80, no, 50, no, 75, no, 60...la peli abunda en los negocios truncos, los famosos códigos de la calle dominan no sólo a una pareja: a una cultura. Los niños se disfrazan de vándalos, los padres actúan como cómplices, todo tiene un precio, todo es negociable. En medio de esta atmósfera de hedor repulsivo, Bruno y Sonia mantienen una relación cuasi desfazada del contexto en el que se manejan. Un bebé, un tal Jimmy que la cámara, tan cómplice como los protas, apenas se digna a enfocar: o su cuna, o sus ropitas cubriendo un cuerpo, un trámite, un negocio más.
Resulta extraño este Bruno, o bien nos sabe a lacra callejera o bien expresa desde lo más profundo de sí un amor hacia su pareja que inspira una cierta ternura.

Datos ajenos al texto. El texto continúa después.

(* ===== verification/CFloat.v ===== *)
(** * C floating point

    [float] and [double] are IEEE 754 binary32 and binary64, computed with the
    executable specification of the Standard Library ([SpecFloat]): round to
    nearest even, no extended precision and no contraction, which is what the
    project's build (x86-64, [-std=c2x]) gives. *)

From Stdlib Require Export SpecFloat.
From S2P Require Import Prelude.

Abbreviation cfloat := spec_float.

(** Conversion of an integer to [float]; a source literal such as [0.7f] is the
    correctly rounded quotient of two integers. *)
Definition f32_of_Z (z : Z) : cfloat := binary_normalize 24 128 z 0 false.
Definition f32_lit (num den : Z) : cfloat := SFdiv 24 128 (f32_of_Z num) (f32_of_Z den).
Definition f32_add : cfloat -> cfloat -> cfloat := SFadd 24 128.
Definition f32_sub : cfloat -> cfloat -> cfloat := SFsub 24 128.
Definition f32_mul : cfloat -> cfloat -> cfloat := SFmul 24 128.
Definition f32_div : cfloat -> cfloat -> cfloat := SFdiv 24 128.

Definition f64_of_Z (z : Z) : cfloat := binary_normalize 53 1024 z 0 false.
Definition f64_sub : cfloat -> cfloat -> cfloat := SFsub 53 1024.
Definition f64_div : cfloat -> cfloat -> cfloat := SFdiv 53 1024.

Definition f_zero : cfloat := S754_zero false.

(** Quotient of a non-negative integer by a positive one, rounded to nearest,
    ties to even. *)
Definition div_half_even (num den : Z) : Z :=
  let q := num / den in
  let r := num mod den in
  if 2 * r <? den then q
  else if den <? 2 * r then q + 1
  else if Z.even q then q else q + 1.

(** The magnitude of a finite value in millionths, rounded as [%.6f] does. *)
Definition micro_units (m : positive) (e : Z) : Z :=
  if 0 <=? e then Z.pos m * 2 ^ e * 1000000
  else div_half_even (Z.pos m * 1000000) (2 ^ (- e)).

Lemma div_half_even_spec num den :
  0 < den -> - den <= 2 * (num - den * div_half_even num den) <= den.
Proof.
  intros Hd. unfold div_half_even. pose proof (Z.div_mod num den).
  pose proof (Z.mod_pos_bound num den).
  repeat split_if; bool_facts; nia.
Qed.

(** Subtracting a finite value from itself gives positive zero. *)
Lemma f32_sub_self s m e : f32_sub (S754_finite s m e) (S754_finite s m e) = f_zero.
Proof. unfold f32_sub, SFsub. by rewrite Z.sub_diag. Qed.

(** ** Conversion of 64-bit integers does not overflow

    A [uint64_t] converted to [float] is zero or finite. *)

Definition finite (x : cfloat) : Prop :=
  match x with S754_zero _ | S754_finite _ _ _ => True | _ => False end.

Lemma digits2_log2 p : Z.pos (digits2_pos p) = Z.log2 (Z.pos p) + 1.
Proof.
  induction p as [p IH|p IH|]; simpl digits2_pos; [| |done].
  - rewrite Pos2Z.inj_succ, IH. rewrite Pos2Z.inj_xI, Z.log2_succ_double by lia. lia.
  - rewrite Pos2Z.inj_succ, IH. rewrite Pos2Z.inj_xO, Z.log2_double by lia. lia.
Qed.

Lemma Zdigits2_bound m k : 0 <= m < 2 ^ k -> 0 <= k -> Zdigits2 m <= k.
Proof.
  intros Hm Hk. destruct m as [|p|p]; simpl; [done| |lia].
  rewrite digits2_log2. assert (Z.log2 (Z.pos p) < k) by (apply Z.log2_lt_pow2; lia). lia.
Qed.

Lemma shr_1_bound mrs : 0 <= shr_m mrs -> 0 <= shr_m (shr_1 mrs) <= shr_m mrs.
Proof. destruct mrs as [[|[p|p|]|p] r s]; simpl; lia. Qed.

Lemma iter_shr_bound p mrs :
  0 <= shr_m mrs -> 0 <= shr_m (SpecFloat.iter_pos shr_1 p mrs) <= shr_m mrs.
Proof.
  revert mrs. induction p as [p IH|p IH|]; intros mrs H; simpl.
  - pose proof (shr_1_bound mrs H). pose proof (IH (shr_1 mrs)).
    pose proof (IH (SpecFloat.iter_pos shr_1 p (shr_1 mrs))). lia.
  - pose proof (IH mrs H). pose proof (IH (SpecFloat.iter_pos shr_1 p mrs)). lia.
  - by apply shr_1_bound.
Qed.

(** The shift of a rounding step: the mantissa does not grow, the exponent is
    the larger of the old one and the one the format asks for. *)
Lemma shr_fexp_bound m e l :
  0 <= m ->
  let '(mrs, e') := shr_fexp 24 128 m e l in
  0 <= shr_m mrs <= m /\ e' = Z.max e (fexp 24 128 (Zdigits2 m + e)).
Proof.
  intros Hm. unfold shr_fexp.
  assert (Hr : shr_m (shr_record_of_loc m l) = m) by (by destruct l as [|[]]).
  destruct (fexp 24 128 (Zdigits2 m + e) - e) as [|p|p] eqn:E; simpl.
  - rewrite Hr. lia.
  - pose proof (iter_shr_bound p (shr_record_of_loc m l)). rewrite Hr in *. lia.
  - rewrite Hr. lia.
Qed.

Lemma round_bound m l : 0 <= m -> 0 <= round_nearest_even m l <= m + 1.
Proof. intros H. destruct l as [|[]]; simpl; repeat split_if; lia. Qed.

Lemma round_aux_finite sx m e l :
  0 <= m < 2 ^ 64 -> e <= 0 -> finite (binary_round_aux 24 128 sx m e l).
Proof.
  intros Hm He. unfold binary_round_aux.
  pose proof (shr_fexp_bound m e l) as H1. destruct (shr_fexp 24 128 m e l) as [mrs1 e1].
  destruct H1 as [Hm1 He1]; [lia|].
  pose proof (round_bound (shr_m mrs1) (loc_of_shr_record mrs1)) as Hr.
  set (m2 := round_nearest_even (shr_m mrs1) (loc_of_shr_record mrs1)) in *.
  pose proof (shr_fexp_bound m2 e1 loc_Exact) as H2.
  destruct (shr_fexp 24 128 m2 e1 loc_Exact) as [mrs2 e2]. destruct H2 as [Hm2 He2]; [lia|].
  pose proof (Zdigits2_bound m 64). pose proof (Zdigits2_bound m2 65).
  assert (e2 <= 104) by (unfold fexp, SpecFloat.emin in *; lia).
  destruct (shr_m mrs2) as [|p|p] eqn:Ep; [done| |lia].
  destruct (e2 <=? 128 - 24) eqn:El; [done|]. bool_facts. lia.
Qed.

Lemma iter_xO p d : Z.pos (Pos.iter xO p d) = Z.pos p * 2 ^ Z.pos d.
Proof.
  induction d as [|d IH] using Pos.peano_ind; [simpl; lia|].
  rewrite Pos.iter_succ, Pos2Z.inj_xO, IH, Pos2Z.inj_succ, Z.pow_succ_r by lia. lia.
Qed.

Lemma f32_of_Z_finite z : 0 <= z < 2 ^ 64 -> finite (f32_of_Z z).
Proof.
  intros Hz. unfold f32_of_Z, binary_normalize. destruct z as [|p|p]; [done| |lia].
  unfold binary_round, shl_align. rewrite Z.add_0_r, Z.sub_0_r.
  pose proof (digits2_log2 p) as Hd.
  destruct (fexp 24 128 (Z.pos (digits2_pos p))) as [|q|q] eqn:Ef;
    [apply round_aux_finite; lia..|].
  apply round_aux_finite; [|lia]. rewrite iter_xO. split; [lia|].
  assert (Hq : Z.pos q = 24 - Z.pos (digits2_pos p)) by (unfold fexp, SpecFloat.emin in *; lia).
  assert (Hp : Z.pos p < 2 ^ Z.pos (digits2_pos p)) by (rewrite Hd; apply Z.log2_spec; lia).
  assert (Z.pos p * 2 ^ Z.pos q < 2 ^ 24).
  { replace 24 with (Z.pos (digits2_pos p) + Z.pos q) by lia. rewrite Z.pow_add_r by lia.
    apply Z.mul_lt_mono_pos_r; lia. }
  assert (2 ^ 24 < 2 ^ 64) by (apply Z.pow_lt_mono_r; lia). lia.
Qed.

Lemma f32_sub_same x : finite x -> f32_sub x x = f_zero \/ (exists s, x = S754_zero s).
Proof. destruct x as [s| | |s m e]; try done; [right; by exists s|left; apply f32_sub_self]. Qed.

(** The absolute difference of a finite value and itself is positive zero. *)
Lemma f32_abs_sub_same x : finite x -> SFabs (f32_sub x x) = f_zero.
Proof. intros Hx. destruct (f32_sub_same x Hx) as [->|[[] ->]]; done. Qed.
Definition nsr_json_parse_bool (val : cstr) (val_len : Z) (out : bool) : bool * bool :=
  let text := take (Z.to_nat val_len) val in
  if (val_len =? 4) && streq text (str "true") then (true, true)
  else if (val_len =? 5) && streq text (str "false") then (true, false)
  else (false, out).

(** ** Arrays: the element and the new value of [*next], when it is written *)

Definition nsr_json_arr_first (json : cstr) : option cstr * option cstr :=
  let p := skip_ws json in
  if negb (ceq (deref p) "[") then (None, None)
  else
    let p := skip_ws (tail p) in
    if ceq (deref p) "]" then (None, Some (tail p))
    else match skip_value p with
         | None => (None, None)
         | Some q => (Some p, Some q)
         end.

Definition nsr_json_arr_next (next : cstr) : option cstr * option cstr :=
  let p := skip_ws next in
  if ceq (deref p) "," then
    let elem := skip_ws (tail p) in
    match skip_value elem with
    | None => (None, None)
    | Some q => (Some elem, Some q)
    end
  else if ceq (deref p) "]" then (None, Some (tail p))
  else (None, None).

(** ** The scanner stays inside its input and terminates *)

Lemma suffix_tail (p q : cstr) : p `suffix_of` q -> tail p `suffix_of` q.
Proof.
  intros [k ->]. destruct p as [|c p]; [by exists k|].
  exists (k ++ [c]). by rewrite <- app_assoc.
Qed.

Lemma skip_ws_suffix p : skip_ws p `suffix_of` p.
Proof. induction p as [|c p IH]; simpl; [done|]. split_if; [by apply suffix_cons_r|done]. Qed.

Lemma skip_scalar_suffix p : skip_scalar p `suffix_of` p.
Proof. induction p as [|c p IH]; simpl; [done|]. split_if; [done|by apply suffix_cons_r]. Qed.

Lemma skip_str_loop_cons2 c d p :
  skip_str_loop (c :: d :: p) =
    if ceq c BACKSLASH then skip_str_loop p
    else if ceq c QUOTE then Some (d :: p) else skip_str_loop (d :: p).
Proof. done. Qed.

Lemma skip_str_loop_suffix n p q :
  (length p <= n)%nat -> skip_str_loop p = Some q -> q `suffix_of` p /\ (length q < length p)%nat.
Proof.
  revert p q. induction n as [|n IH]; intros p q Hn; destruct p as [|c [|d p]];
    try (simpl in Hn; lia); try done.
  - simpl. split_if; [|done]. intros. simplify_eq. split; [by apply suffix_cons_r|simpl; lia].
  - rewrite skip_str_loop_cons2. simpl in Hn. split_if; [|split_if]; intros Hq.
    + apply IH in Hq as [? ?]; [|lia]. split; [by do 2 apply suffix_cons_r|simpl; lia].
    + simplify_eq. split; [by apply suffix_cons_r|simpl; lia].
    + apply IH in Hq as [? ?]; [|simpl; lia]. split; [by apply suffix_cons_r|simpl in *; lia].
Qed.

No lo justificamos, la peli tampoco se toma esas demagojias, es honesta desde lo que expone, pero inusitadamente humana.
Algo en Bruno no permite que lo condenemos definitivamente, muestra una vena sensible que cala al espectador: de ahí su amor casi incondicional por Sonia y sus esfuerzos por reparar su falta; de ahí su relativa noción del compromiso para con sus aprendices, niñitos potencialmente perdidos.
Pero algo queda bien claro: ese bebito era una gran venta, sobre él se estructura la trama y, significativamente, apenas tenemos algunos planos de él. La redención de Bruno es tan cierta como su necesidad de una Sonia que le aporte todo, todo lo que a él le falta.